En tant que tels les événements du 6 janvier ont été choquants et contraires aux normes. Mais dans la trajectoire historique des États-Unis, ils n’étaient pas sans précédent. Depuis la fondation du pays, avec sa conquête des terres indigènes et son régime d’esclavage, la violence y a été en permanence un courant souterrain. Les États-Unis ont connu une guerre civile [1861-1865] qui a tué 2% de la population. Les suprémacistes blancs ont alimenté le renversement violent de multiples gouvernements démocratiquement élus tout au long de la Reconstruction du XIXe siècle [1865-1877, au sens étroit] et de la période Jim Crow [lois Jim Crow, 1877-1964 : ensemble de lois qui ont fait obstacle aux droits constitutionnels des Afro-américains « proclamés » à la fin de la guerre civile].
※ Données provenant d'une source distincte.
(* ===== verification/Supervisor.v ===== *)
(** * Supervisor: driving a set of replicas to the autoscaler's count

    [crates/justapi-inference/src/supervisor.rs].  The supervisor decides; an
    executor outside the program starts and stops the replicas it names and
    reports back.  An event is one of the four calls that change its state. *)

From S2P Require Import Prelude F32 Text ControlPlane LlmRouter Autoscaler.

#[local] Open Scope Z_scope.

Record LiveReplica := mk_live {
  lr_id : string; lr_healthy : bool; lr_active_sequences : Z; lr_kv_pressure_pct : f32 }.

Inductive SupervisorAction :=
| StartReplica (id model version : string)
| StopReplica (id : string).

Record SupervisorConfig := mk_sup_config {
  sc_model : string;
  sc_version : string;
  sc_device : EngineDevice;
  sc_min_replicas : Z;
  sc_max_replicas : Z;
  sc_max_concurrency_per_replica : Z;
  sc_target_ttft_ms : f32;
  sc_target_kv_pressure_pct : f32;
  sc_queue_depth_scale_up : Z;
  sc_queue_depth_scale_down : Z;
  sc_cooldown_ticks : Z }.

Record Supervisor := mk_supervisor {
  sup_config : SupervisorConfig;
  sup_autoscaler : Autoscaler;
  sup_router : Router;
  sup_live : list LiveReplica;
  sup_next_index : Z }.

Definition autoscaler_config (c : SupervisorConfig) : AutoscalerConfig :=
  mk_as_config (sc_min_replicas c) (sc_max_replicas c) (sc_target_ttft_ms c)
    (sc_target_kv_pressure_pct c) (sc_queue_depth_scale_up c) (sc_queue_depth_scale_down c)
    (sc_cooldown_ticks c).

(** [format!("{}-{}-{}", model, version, next_index)] *)
Definition replica_id (c : SupervisorConfig) (index : Z) : string :=
  String.append (sc_model c) (String.append "-" (String.append (sc_version c)
    (String.append "-" (decimal index)))).

(** The replica [sync_router] registers for a live one. *)
Definition advertised (c : SupervisorConfig) (l : LiveReplica) : Replica :=
  mk_replica (lr_id l) (sc_model c) (sc_version c) (sc_device c)
    (sc_max_concurrency_per_replica c) (lr_active_sequences l) (lr_kv_pressure_pct l)
    (lr_healthy l) [].

Abbreviation live_ids ls := (lr_id <$> ls).

(** [self.live.iter_mut().find(|r| r.id == id)] and an update. *)
Fixpoint update_live (id : string) (f : LiveReplica → LiveReplica) (ls : list LiveReplica)
    : list LiveReplica :=
  match ls with
  | [] => []
  | l :: ls' => if String.eqb (lr_id l) id then f l :: ls' else l :: update_live id f ls'
  end.

(** [position(|r| !r.healthy)] *)
Fixpoint first_unhealthy (ls : list LiveReplica) : option nat :=
  match ls with
  | [] => None
  | l :: ls' => if negb (lr_healthy l) then Some 0%nat else S <$> first_unhealthy ls'
  end.

Module Supervisor.

Definition new (c : SupervisorConfig) : Supervisor :=
  mk_supervisor c (Autoscaler.new (autoscaler_config c)) (Router.new LeastLoaded) [] 0.

Definition desired (s : Supervisor) : Z := Autoscaler.current (sup_autoscaler s).
Definition live_count (s : Supervisor) : nat := length (sup_live s).
Definition healthy_count (s : Supervisor) : nat := count lr_healthy (sup_live s).
Definition router : Supervisor → Router := sup_router.
(** ** Witnesses *)

Module Examples.

Definition sum : list Z → Z + string := λ l, inl (foldr Z.add 1%Z l).

(** A diamond over the input [x]. *)
Definition diamond : gmap string (DagNode Z) :=
  dag_new [mk_node "d" sum ["b"; "c"]; mk_node "b" sum ["a"; "x"];
           mk_node "c" sum ["a"]; mk_node "a" sum ["x"]]%string.
Definition x_input : gmap string Z := {[ "x"%string := 10%Z ]}.

Definition diamond_values : gmap string Z :=
  {[ "x" := 10; "a" := 11; "b" := 22; "c" := 12; "d" := 35 ]}%string%Z.

Lemma diamond_inputs : dom x_input ## dom diamond.
Proof. intros k H1%elem_of_dom H2%elem_of_dom. unfold x_input in H1.
  destruct (decide (k = "x"%string)) as [->|Hne]; [by destruct H2|].
  rewrite lookup_singleton_ne in H1 by done. by destruct H1.
Qed.

Lemma dag_deterministic_witness :
  run_dag diamond 17 (AtHead (run_start diamond x_input)) = Done diamond_values ∧
  ∀ t', rtc (step diamond) (AtHead (run_start diamond x_input)) t' → final t' → t' = Done diamond_values.
Proof.
  split; [by vm_compute|].
  apply (dag_deterministic diamond x_input diamond_inputs (Done diamond_values)); [|done|done].
  apply (run_dag_total diamond x_input diamond_inputs).
Defined.

Lemma dag_terminates_witness :
  nsteps (step diamond) 1 (AtHead (run_start diamond x_input)) (loop_head diamond (run_start diamond x_input)) ∧
  1 ≤ 17.
Proof.
  assert (nsteps (step diamond) 1 (AtHead (run_start diamond x_input))
            (loop_head diamond (run_start diamond x_input))) as H by apply nsteps_once, step_head.
  split; [done|]. apply (dag_terminates diamond x_input diamond_inputs _ _ H).
Defined.

(** A run given move by move: the head of the loop, a task that ends, a join. *)
Inductive move := Head | Ends (n : string) | Joins (n : string).

Fixpoint replay (nodes : gmap string (DagNode Z)) (ms : list move) (t : DagStatus Z) : option (DagStatus Z) :=
  match ms, t with
  | [], _ => Some t
  | Head :: ms, AtHead s => replay nodes ms (loop_head nodes s)
  | Ends n :: ms, Waiting s =>
      if decide (n ∈ running s ∧ finished s !! n = None) then replay nodes ms (Waiting (task_end nodes n s)) else None
  | Joins n :: ms, Waiting s => t ← join n s; replay nodes ms t
  | _, _ => None
  end.

Lemma replay_steps nodes ms t t' : replay nodes ms t = Some t' → rtc (step nodes) t t'.
Proof.
  revert t. induction ms as [|[|n|n] ms IH]; intros [s|s|σ|m]; simpl; try done; try (intros [= <-]; reflexivity).
  - intros Hr. eapply rtc_l; [apply step_head|by apply IH].
  - case_decide as Hd; [|done]. intros Hr. eapply rtc_l; [apply (step_task nodes n); apply Hd|by apply IH].
  - destruct (join n s) as [t1|] eqn:Hj; simpl; [|done]. intros Hr. eapply rtc_l; [by apply (step_join nodes n)|by apply IH].
Qed.

(** A node [a] and an input of the same name: its dependent [b] runs at once, on
    the input when it is quicker than [a] and on the result of [a] when it is not. *)
Definition named_twice : gmap string (DagNode Z) := dag_new [mk_node "a" sum []; mk_node "b" sum ["a"]]%string.
Definition a_input : gmap string Z := {[ "a"%string := 10%Z ]}.

Example input_races :
  rtc (step named_twice) (AtHead (run_start named_twice a_input)) (Done {[ "a" := 1; "b" := 11 ]}%string%Z) ∧
  rtc (step named_twice) (AtHead (run_start named_twice a_input)) (Done {[ "a" := 1; "b" := 2 ]}%string%Z).
Proof.
  split.
  - apply (replay_steps _ [Head; Ends "b"; Joins "b"; Head; Ends "a"; Joins "a"; Head]%string). by vm_compute.
  - apply (replay_steps _ [Head; Ends "a"; Joins "a"; Head; Ends "b"; Joins "b"; Head]%string). by vm_compute.
Qed.

(** Two nodes that wait for each other. *)
Example cycle_deadlocks :
  final (run_dag (dag_new [mk_node "a" sum ["b"]; mk_node "b" sum ["a"]]%string) 9
           (AtHead (run_start (dag_new [mk_node "a" sum ["b"]; mk_node "b" sum ["a"]]%string) x_input))) ∧
  run_dag (dag_new [mk_node "a" sum ["b"]; mk_node "b" sum ["a"]]%string) 9
    (AtHead (run_start (dag_new [mk_node "a" sum ["b"]; mk_node "b" sum ["a"]]%string) x_input))
  = Failed (deadlock_message {[ "a"%string; "b"%string ]}).
Proof. split; by vm_compute. Qed.
End Examples.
Pour les analystes et les médias libéraux [démocrates en particulier], ces manœuvres au sommet du GOP sont censées représenter le début d’une crise finale du Parti républicain. La désaffiliation de milliers d’électeurs républicains du parti [voir le relevé de désaffiliations dans divers Etats] ou les décisions très médiatisées d’importantes firmes [JP Morgan Chase, Homme Depot, PWC, Charles Schwab, etc.] de couper les contributions aux politiciens républicains qui soutenaient le mensonge de Trump selon lequel il avait réellement gagné les élections de 2020, en sont peut-être une preuve plus substantielle.
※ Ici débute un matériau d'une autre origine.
(** An interval job fires like the textbook rule.  From its first tick
    [t0] on, it fires at the first tick that is at least its interval after
    [t0] or after its previous fire, never twice at a tick and never for ticks
    that were missed; so two fires are at least the interval apart, as long as
    the times stay within 64 bits. *)
Theorem interval_fires_spaced secs horizon j t0 ts :
  fits secs horizon → cron j = None → interval j = Some secs →
  last_fire_ms j = None → next_fire_ms j = None →
  Forall (λ t, 0 ≤ t ≤ horizon) (t0 :: ts) → StronglySorted Z.le ts →
  fires (t0 :: ts) j = greedy (1000 * secs) (t0 + 1000 * secs) ts ∧
  StronglySorted (λ a b, a + 1000 * secs ≤ b) (fires (t0 :: ts) j) ∧
  Forall (λ t, t0 + 1000 * secs ≤ t ∧ t ∈ ts) (fires (t0 :: ts) j).
Proof.
  intros Hf Hc Hi Hl Hn Hts Hs. inversion Hts as [|?? Ht0 Hts']; subst.
  assert (fires (t0 :: ts) j = greedy (1000 * secs) (t0 + 1000 * secs) ts) as Hg.
  { cbn [fires]. unfold tick_job, job_next. rewrite Hn, Hc, Hi, Hl.
    rewrite (compute_next_interval secs None t0 horizon) by done.
    assert (0 < secs) by by destruct Hf. cbn zeta.
    destruct (Z.leb_spec (t0 + 1000 * secs) t0); [lia|].
    destruct (Z.leb_spec (t0 + 1000 * secs) t0); [lia|]. simpl.
    eapply fires_greedy; eauto. }
  rewrite Hg. split; [done|]. by apply greedy_spaced.
Qed.
(** [get_route]: its look-up may fill the cache of the router. *)
Definition get_route (method path : string) (s : GatewayState)
    : option (HttpRouter.RouteResolution GatewayRoute) * GatewayState :=
  let '(res, rt) := HttpRouter.resolve method path (gs_router s) in
  (match res with inl r => Some r | inr _ => None end, mk_gateway_state (gs_config s) rt).

Definition proxied (u : string) : Response :=
  mk_response 200 [("x-justapi-gateway", "hot-reloaded")] ("Proxied to: " +:+ u).

(** [state] is the part of the world the watcher changes. *)
Definition gateway_handle {W} (state : W → GatewayState) : Middleware W := λ next req w,
  match HttpRouter.at_ (req_method req) (req_path req) (gs_router (state w)) with
  | inl (route, _) => Ret (inl (proxied (upstream route)), w)
  | inr _ => next req w
  end.
End gateway.

(** ** What the gateway answers *)

#[local] Arguments String.eqb : simpl never.

(** The routes of a configuration, in the order they are registered. *)
Definition entries (config : GatewayConfigData) : list (string * string * GatewayRoute) :=
  pm ← gw_routes config;
  omap (λ mr : string * GatewayRoute, m ← config_method mr.1; Some (m, pm.1, mr.2)) pm.2.
(** ** Echoes go through the pool *)

Lemma echo_returns_body {R A} `{!SerdeJson} n grow max (req : Request) (w : World R A) b :
  reachable n (w_pool w) → req_body req = Some b → Z.of_nat (String.length b) <= max →
  (echo grow max req w).1 = json_response 200 (from_utf8_lossy b) ∧
  reachable n (w_pool (echo grow max req w).2).
Proof.
  intros Hp Hb Hl. unfold echo. rewrite Hb. destruct (Z.ltb_spec max (Z.of_nat (String.length b))); [lia|].
  pose proof (reach_acquire n (w_pool w) (Z.of_nat (String.length b)) Hp) as Hr.
  pose proof (acquire_empty n (w_pool w) (Z.of_nat (String.length b)) Hp) as He.
  change (w_pool (count_steps _ w)) with (w_pool w). destruct (acquire _ _) as [buf p]. simpl in *.
  split; [|by apply reach_release]. unfold extend. simpl. by rewrite He.
Qed.

(** ** Concrete requests *)

Module Examples.

#[local] Instance serde : SerdeJson := {|
  json_to_string j := match json_get "detail" j ≫= as_str with Some d => d | None => "{}"%string end |}.
#[local] Instance values : ParseValue := {| parse_value _ := None |}.
#[local] Instance no_files : FileSystem := {| metadata _ := None; canonicalize _ := None |}.

Abbreviation Table := (list (string * Handler Z)).
(* ===== verification/Server.v ===== *)
(** * Server: the builder and the life of a server

    [crates/justapi-core/src/server/mod.rs] and [plugin.rs]: the [Server] and
    its methods, the plugins around a run, and [serve].  The accept loop inside
    a run is a parameter here; [Connections] models it.  gRPC and the socket
    file are not modelled. *)

From S2P Require Import Prelude F32 Text F64 RadixCache Model SpecDecode Engine Scheduler SchedulerEngine ControlPlane LlmRouter.
From S2P Require Import HttpRouter Http OpenAi OpenAiHttp Compress Middleware StaticFiles Metrics Health Memory Docs.
From S2P Require Import ReverseGateway Serve.

#[local] Open Scope string_scope.
#[local] Open Scope Z_scope.

(** ** Plugins *)

(** The trait without [build], which works on a server and is a parameter
    where it is called.  An error is its text. *)
Class Plugin (P A : Type) := {
  plugin_name : P → string;
  on_startup : P → A → exec (option string * A);
  on_shutdown : P → A → exec (option string * A) }.

Section plugins.
Context {P A : Type} `{!Plugin P A}.

(** A [HashMap] of names, in the order of iteration. *)
Record PluginRegistry := mk_plugins { plugins : list (string * P) }.

Definition plugins_new : PluginRegistry := mk_plugins [].
Definition plugin_register (p : P) (r : PluginRegistry) : PluginRegistry :=
  mk_plugins (assoc_set (plugin_name p) p (plugins r)).

(** A hook of every plugin; the first error ends the loop. *)
Fixpoint hook_all (hook : P → A → exec (option string * A)) (ps : list P) (a : A) : exec (option string * A) :=
  match ps with
  | [] => Ret (None, a)
  | p :: ps' =>
      '(e, a) ← hook p a;
      match e with Some err => Ret (Some err, a) | None => hook_all hook ps' a end
  end.

Definition on_startup_all (r : PluginRegistry) : A → exec (option string * A) :=
  hook_all on_startup (plugins r).*2.
Definition on_shutdown_all (r : PluginRegistry) : A → exec (option string * A) :=
  hook_all on_shutdown (plugins r).*2.
End plugins.
Arguments PluginRegistry : clear implicits.

(** ** The builder *)

Inductive ListenAddr := Tcp (addr : string) | Unix (path : string).

Definition listen_display (a : ListenAddr) : string := match a with Tcp a => a | Unix p => p end.

Record TlsConfig := mk_tls_config { cert_path : string; key_path : string }.

(** Tokens are checked against the application's part of the world. *)
#[local] Instance world_tokens {R A} `{!JsonWebToken A} : JsonWebToken (World R A) := {|
  algorithm := algorithm (W := A);
  HS256 := HS256; RS256 := RS256; RS384 := RS384; RS512 := RS512; ES256 := ES256; ES384 := ES384;
  decoding_key := decoding_key (W := A);
  encoding_key := encoding_key (W := A);
  decoding_key_from_secret := decoding_key_from_secret;
  decoding_key_from_rsa_pem := decoding_key_from_rsa_pem;
  decoding_key_from_ec_pem := decoding_key_from_ec_pem;
  decoding_key_from_rsa_der := decoding_key_from_rsa_der;
  decoding_key_from_ec_der := decoding_key_from_ec_der;
  decode token k algs issuers audience w := decode token k algs issuers audience (w_app w);
  encode := encode |}.

Definition on_world {R A} `{!JsonWebToken A} (a : JwtAuth A) : JwtAuth (World R A) :=
  @mk_jwt_auth (World R A) _ (mk_validation (World R A) _ (algorithms (validation a)) (iss (validation a)) (aud (validation a)))
    (key a) (route_rules a) (default_requirement a).

Definition DEFAULT_MAX_BODY_SIZE : Z := 50 * 1024 * 1024.

Section server.
Context {R E A P : Type} `{!HttpRouter.Matchit R (Handler A) E} `{!SerdeJson} `{!ParseValue} `{!Plugin P A}.

Abbreviation W := (World R A).
Abbreviation Routes := (HttpRouter.Router R (Handler A)).

Record Server := mk_server {
  srv_addr : ListenAddr;
  srv_chain : MiddlewareChain W;
  srv_static_dir : option string;
  srv_static_mounts : list StaticMount;
  srv_metrics : Metrics A;
  srv_health : HealthRegistry A;
  srv_tls : option TlsConfig;
  srv_has_shutdown : bool;
  srv_plugins : PluginRegistry P;
  srv_wasm : option (string → string + string);
  srv_ws : option (string → string);
  srv_router : option Routes;
  custom_handler_set : bool;
  default_routes_set : bool;
  srv_openapi_spec : option string;
  srv_max_body_size : Z;
  srv_shutdown_timeout : Z }.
Mettons toutefois ces affirmations en perspective
- Tout d’abord, il y a un certain penchant pour les experts à faire des affirmations historiques radicales basées sur des arguments assez limités et ahistoriques. Il suffit de se rappeler ce que les principaux experts libéraux écrivaient suite aux gains de votes démocrates par George W. Bush [2001-2009] pour son programme de 2001. Ces experts ont alors comparé le Parti démocrate à un « perroquet mort », tiré d’un vieux sketch des Monty Python. Cinq ans plus tard, les démocrates ont remporté le Congrès ; et sept ans plus tard, ils ont brandi un « tiercé gagnant » : la domination des pouvoirs exécutifs et législatifs, avec la victoire de Barack Obama [2009-2017].
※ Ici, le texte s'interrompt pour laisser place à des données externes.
(** The statements of migrations that went through: each one's script, then
    its record. *)
Inductive applied_in_order : list Migration → D → D → Prop :=
| applied_nil d : applied_in_order [] d d
| applied_cons m l d d1 d2 d3 :
    execute (up_sql m) d = (d1, None) →
    execute (record_sql (kind d1) (version m) (mname m)) d1 = (d2, None) →
    applied_in_order l d2 d3 → applied_in_order (m :: l) d d3.

(** The statement a run stopped at: the script of the next migration, or its
    record. *)
Inductive stopped_at : list Migration → D → D → string → Prop :=
| stopped_up m l d d1 e :
    execute (up_sql m) d = (d1, Some e) →
    stopped_at (m :: l) d d1 (migration_error "Migration" (version m) e)
| stopped_record m l d d1 d2 e :
    execute (up_sql m) d = (d1, None) →
    execute (record_sql (kind d1) (version m) (mname m)) d1 = (d2, Some e) →
    stopped_at (m :: l) d d2 (tagged "Record migration error: " e).

(** The tracking table could not be made or read. *)
Definition no_table (d d0 : D) : Prop :=
  (execute (create_sql (kind d)) d).2 ≠ None ∨
  ∃ e, query_many_i64 "SELECT version FROM _justapi_migrations" d0 = inr e.

Lemma as_u64_id v : 0 ≤ v < 2 ^ 63 → as_u64 v = v.
Proof. intros. unfold as_u64, u64_modulus. rewrite Z.mod_small; lia. Qed.

Lemma get_applied_spec d vs :
  get_applied_versions d = inl vs → ∀ v, v ∈ vs ↔ v ∈ tracked d.
Proof.
  unfold get_applied_versions. destruct (query_many_i64 _ d) as [l|] eqn:Hq; [|done]. intros [= <-] v.
  apply query_law in Hq. rewrite <- Hq, elem_of_list_to_set, list_elem_of_fmap.
  assert (∀ x, x ∈ l → as_u64 x = x) as Hid.
  { intros x Hx. apply as_u64_id, (range_law d). rewrite <- Hq. by apply elem_of_list_to_set. }
  split; [intros (x & -> & Hx); by rewrite Hid|]. intros Hv. exists v. by rewrite Hid.
Qed.

Lemma pending_in t ms m : m ∈ pending t ms → m ∈ ms.
Proof. by intros [_ ?]%list_elem_of_filter. Qed.

Lemma scripts_ok_tail m ms : scripts_ok (m :: ms) → scripts_ok ms.
Proof.
  intros [Hnd Hr Hu Hd]. csimpl in *. apply NoDup_cons in Hnd as [_ Hnd].
  split; [done|intros ??; apply Hr; by right|intros ???; apply Hu; by right|].
  intros ??? Hin. apply Hd. by right.
Qed.

(** The loop executes and records a front part of what is pending, in order,
    and stops at the next one's statement. *)
Lemma run_loop_spec applied ms : ∀ acc d d1 res,
  scripts_ok ms → run_loop applied ms acc d = (d1, res) →
  ∃ l1 l2 dm, filter (λ m, version m ∉ applied) ms = l1 ++ l2 ∧
    applied_in_order l1 d dm ∧ tracked d1 = tracked d ∪ versions l1 ∧
    match res with
    | inl l => l2 = [] ∧ l = acc ++ l1 ∧ d1 = dm
    | inr e => stopped_at l2 dm d1 e
    end.
Proof.
  unfold versions. induction ms as [|m ms IH]; intros acc d d1 res Hok H; simpl in H.
  - simplify_eq. exists [], [], d1. split_and!; [done|constructor|set_solver|done|by rewrite app_nil_r|done].
  - pose proof (scripts_ok_tail _ _ Hok) as Hok'. rewrite filter_cons. case_bool_decide as Hap.
    + rewrite decide_False by tauto. by apply IH.
    + rewrite decide_True by done. set (rest := filter _ ms) in *.
      pose proof (script_up _ Hok m d ltac:(left)) as Hup.
      destruct (execute (up_sql m) d) as [da ra] eqn:Hea. simpl in Hup. destruct ra as [e|].
      { simplify_eq. exists [], (m :: rest), d. split_and!; [done|constructor|simpl; set_solver|by constructor]. }
      unfold record_migration in H.
      pose proof (record_law da (version m) (mname m) (script_range _ Hok m ltac:(left))) as Hrec.
      destruct (execute (record_sql (kind da) (version m) (mname m)) da) as [db rb] eqn:Heb. simpl in *.
      destruct rb as [e|]; simpl in *.
      * simplify_eq. exists [], (m :: rest), d.
        split_and!; [done|constructor|set_solver|by eapply stopped_record].
      * destruct (IH _ _ _ _ Hok' H) as (l1 & l2 & dm & -> & Hap1 & Ht & Hres). exists (m :: l1), l2, dm.
        split; [done|]. split; [by eapply applied_cons|].
        split; [rewrite Ht, Hrec, Hup; csimpl; set_solver|].
        destruct res; [|done]. destruct Hres as (-> & -> & ->). by rewrite <- app_assoc.
Qed.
Sur l’autre versant, le Parti républicain, qui avait perdu en 2008 les élections dans un quasi-raz-de-marée, est revenu en 2010 avec une victoire écrasante à la Chambre des représentants. Pendant la seconde partie du premier mandat de Barack Obama et durant son second mandat un programme de droite s’est imposé au Congrès – programme auquel Barack Obama s’est d’ailleurs plié – et a donc imposé le ton à la politique du gouvernement des Etats-Unis.
Ainsi, si la crise qui sévit actuellement aux États-Unis peut modifier ces cycles électoraux, elle ne les supprimera certainement pas tant que le système politique étatsunien restera l’apanage de deux partis capitalistes oscillant au sein d’un consensus pro-capitaliste écrasant.
- Ensuite, à Washington, les républicains restent hors du pouvoir par la plus petite des marges. Ils n’ont perdu le Sénat (par un vote décisif) qu’en janvier 2021, avec les victoires inattendues des démocrates [Jon Ossoff et Raphael Warnock] au second tour en Géorgie. En outre, ils ont réduit la majorité démocrate à la Chambre des représentants de 235 voix à 221 voix (trois de plus que nécessaire pour obtenir une majorité), remportant toutes les batailles de novembre que le Rapport politique Cook (The Cook Political Report), spécialisé dans les pronostics politiques, jugeait être devoir se jouer à pile ou face. Et ils ont maintenu ou renforcé leur emprise sur les législatifs des États dans tout le pays, même dans les États où l’on avait prédit que les démocrates feraient de bons résultats. Enfin, Trump a recueilli 74 millions de voix (environ 47 % de l’ensemble des suffrages exprimés) et s’est notamment infiltré dans des « poches » d’électeurs de couleur, du Texas du Sud au Bronx. Tout cela est assez impressionnant pour un parti qui est censé être à bout de souffle.
- Enfin, il est trop tôt pour dire si les premiers indicateurs de changements substantiels dans le vote ou la base financière des républicains seront significatifs à long terme. La désaffiliation du GOP de dizaines de milliers d’électeurs est une goutte d’eau dans l’océan des dizaines de millions de votes républicains en novembre. Et l’idée que les grandes firmes des Etats-Unis soient soudainement devenues des championnes de la démocratie est risible.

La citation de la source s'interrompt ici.